Li et al. stimulated mouse hippocampi to induce long-term potentiation (LTP; a form of synaptic plasticity), isolated the CA1 region, and then performed both a proteomic analysis and a protein-protein interaction analysis of the postsynaptic density (PSD), a cellular compartment containing more than 1500 proteins. Bioinformatics analysis of this data set indicated that risk factors associated with autism spectrum disorder and schizophrenia were contained within the phosphoproteins that were differentially regulated by the induction of LTP, such that excluding these proteins from the analysis completely removed any association with the risk of having either of these two psychiatric diseases. The data provided, along with this medical association of disease risk, should guide researchers and clinicians toward a better understanding of both the molecular changes that enable learning and memory as well as the complex neurological diseases involving proteins that are part of the PSD.

Abstract

The postsynaptic site of neurons is composed of more than 1500 proteins arranged in protein-protein interaction complexes, the composition of which is modulated by protein phosphorylation through the actions of complex signaling networks. Components of these networks function as key regulators of synaptic plasticity, in particular hippocampal long-term potentiation (LTP). The postsynaptic density (PSD) is a complex multicomponent structure that includes receptors, enzymes, scaffold proteins, and structural proteins.

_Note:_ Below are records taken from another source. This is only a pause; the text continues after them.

(** One residue cannot be one error away from both constants. *)
Lemma encodings_apart residue p e q f :
  0 <= p < 89 -> 0 <= q < 89 -> 0 < e < 32 -> 0 < f < 32 ->
  pattern residue [(p, e)] -> ~ pattern (Z.lxor residue constants_difference) [(q, f)].
Proof.
  intros Hp Hq He Hf P Q.
  assert (pattern constants_difference [(p, e); (q, f)]) as D.
  { intros i Hi. specialize (P i Hi). specialize (Q i Hi). rewrite syn_lxor, P in Q.
    change [(p, e); (q, f)] with ([(p, e)] ++ [(q, f)]). rewrite sum_app, <- Q. ring. }
  destruct (decide (p = q)) as [<-|Hne].
  - destruct (decide (e = f)) as [<-|Hef].
    + specialize (D 0 ltac:(lia)). rewrite sum_merge, Z.lxor_nilpotent in D by lia.
      assert (syn 0 constants_difference <> 0%gf) as N.
      { unfold syn. rewrite emb_zero by apply component_range. vm_compute. discriminate. }
      apply N. rewrite D. cbn [sum foldr]. assert (emb 0 = 0%gf) as -> by (apply emb_zero; lia). ring.
    + apply (no_explanation [0 - p - 1]), (explains_one _ _ _ p (Z.lxor e f)); [lia| |].
      * assert (0 <= Z.lxor e f < 32) by (apply (lxor_is_uint 5); unfold is_uint; lia).
        assert (Z.lxor e f <> 0) by (rewrite Z.lxor_eq_0_iff; done). lia.
      * intros i Hi. rewrite (D i Hi). apply sum_merge; lia.
  - by apply (no_explanation (positions 0 p q)), (positions_explain _ _ _ p q e f).
Qed.

(** * Strings with one wrong character *)

Lemma decode_values_app s t v w :
  decode_values s = Ok (Some v) -> decode_values t = Ok (Some w) -> decode_values (s ++ t) = Ok (Some (v ++ w)).
Proof.
  revert v. induction s as [|c s IH]; intros v Hs Ht; simpl in Hs; [by simplify_eq|].
  apply result_bind_inv in Hs as (x & Ex & Hs). destruct (Z.eqb_spec x (-1)); [done|].
  apply result_bind_inv in Hs as ([vs|] & Evs & Hs); [|done]. injection Hs as <-.
  simpl. rewrite Ex. simpl. destruct (Z.eqb_spec x (-1)); [done|]. rewrite (IH vs) by done. done.
Qed.

Lemma decode_values_app_inv s t u :
  decode_values (s ++ t) = Ok (Some u) ->
  exists v w, u = v ++ w /\ decode_values s = Ok (Some v) /\ decode_values t = Ok (Some w).
Proof.
  revert u. induction s as [|c s IH]; intros u H; simpl in H; [by exists [], u|].
  apply result_bind_inv in H as (x & Ex & H). destruct (Z.eqb_spec x (-1)) as [|Hx]; [done|].
  apply result_bind_inv in H as ([vs|] & Evs & H); [|done]. injection H as <-.
  destruct (IH vs Evs) as (v & w & -> & Hv & Hw). exists (x :: v), w. split_and!; [done| |done].
  simpl. rewrite Ex. simpl. destruct (Z.eqb_spec x (-1)); [done|]. by rewrite Hv.
Qed.

Lemma decode_values_cons_inv c s u :
  decode_values (c :: s) = Ok (Some u) ->
  exists x v, u = x :: v /\ at_ CHARSET_REV c = Ok x /\ x <> -1 /\ decode_values s = Ok (Some v).
Proof.
  intros H. simpl in H. apply result_bind_inv in H as (x & Ex & H). destruct (Z.eqb_spec x (-1)) as [|Hx]; [done|].
  apply result_bind_inv in H as ([vs|] & Evs & H); [|done]. injection H as <-. by exists x, vs.
Qed.

Lemma decode_values_cons c s x v :
  at_ CHARSET_REV c = Ok x -> x <> -1 -> decode_values s = Ok (Some v) -> decode_values (c :: s) = Ok (Some (x :: v)).
Proof. intros Ex Hx Hs. simpl. rewrite Ex. simpl. destruct (Z.eqb_spec x (-1)); [done|]. by rewrite Hs. Qed.

Lemma invalid_value_None s v i : decode_values s = Ok (Some v) -> invalid_value s i = Ok None.
Proof.
  revert v i. induction s as [|c s IH]; intros v i H; [done|].
  apply decode_values_cons_inv in H as (x & vs & -> & Ex & Hx & Hs). simpl. rewrite Ex. simpl.
  destruct (Z.eqb_spec x (-1)); [done|]. by apply (IH vs).
Qed.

We triggered LTP in the mouse hippocampus CA1 region and then performed large-scale analyses to identify phosphorylation-mediated events in the PSD and changes in the protein-protein interactome of the PSD that were associated with LTP induction. Our data indicated LTP-induced reorganization of the PSD. The dynamic reorganization of the PSD links glutamate receptor signaling to kinases (writers) and phosphatases (erasers), as well as the target proteins that are modulated by protein phosphorylation and the proteins that recognize the phosphorylation status of their binding partners (readers). Protein phosphorylation and protein interaction networks converged at highly connected nodes within the PSD network. Furthermore, the LTP-regulated phosphoproteins, which included the scaffold proteins Shank3, Syngap1, Dlgap1, and Dlg4, represented the “PSD risk” for schizophrenia and autism spectrum disorder, such that without these proteins in the analysis, the association with the PSD and these two psychiatric diseases was not present. These data are a rich resource for future studies of LTP and suggest that the PSD holds the keys to understanding the molecular events that contribute to complex neurological disorders that affect synaptic plasticity.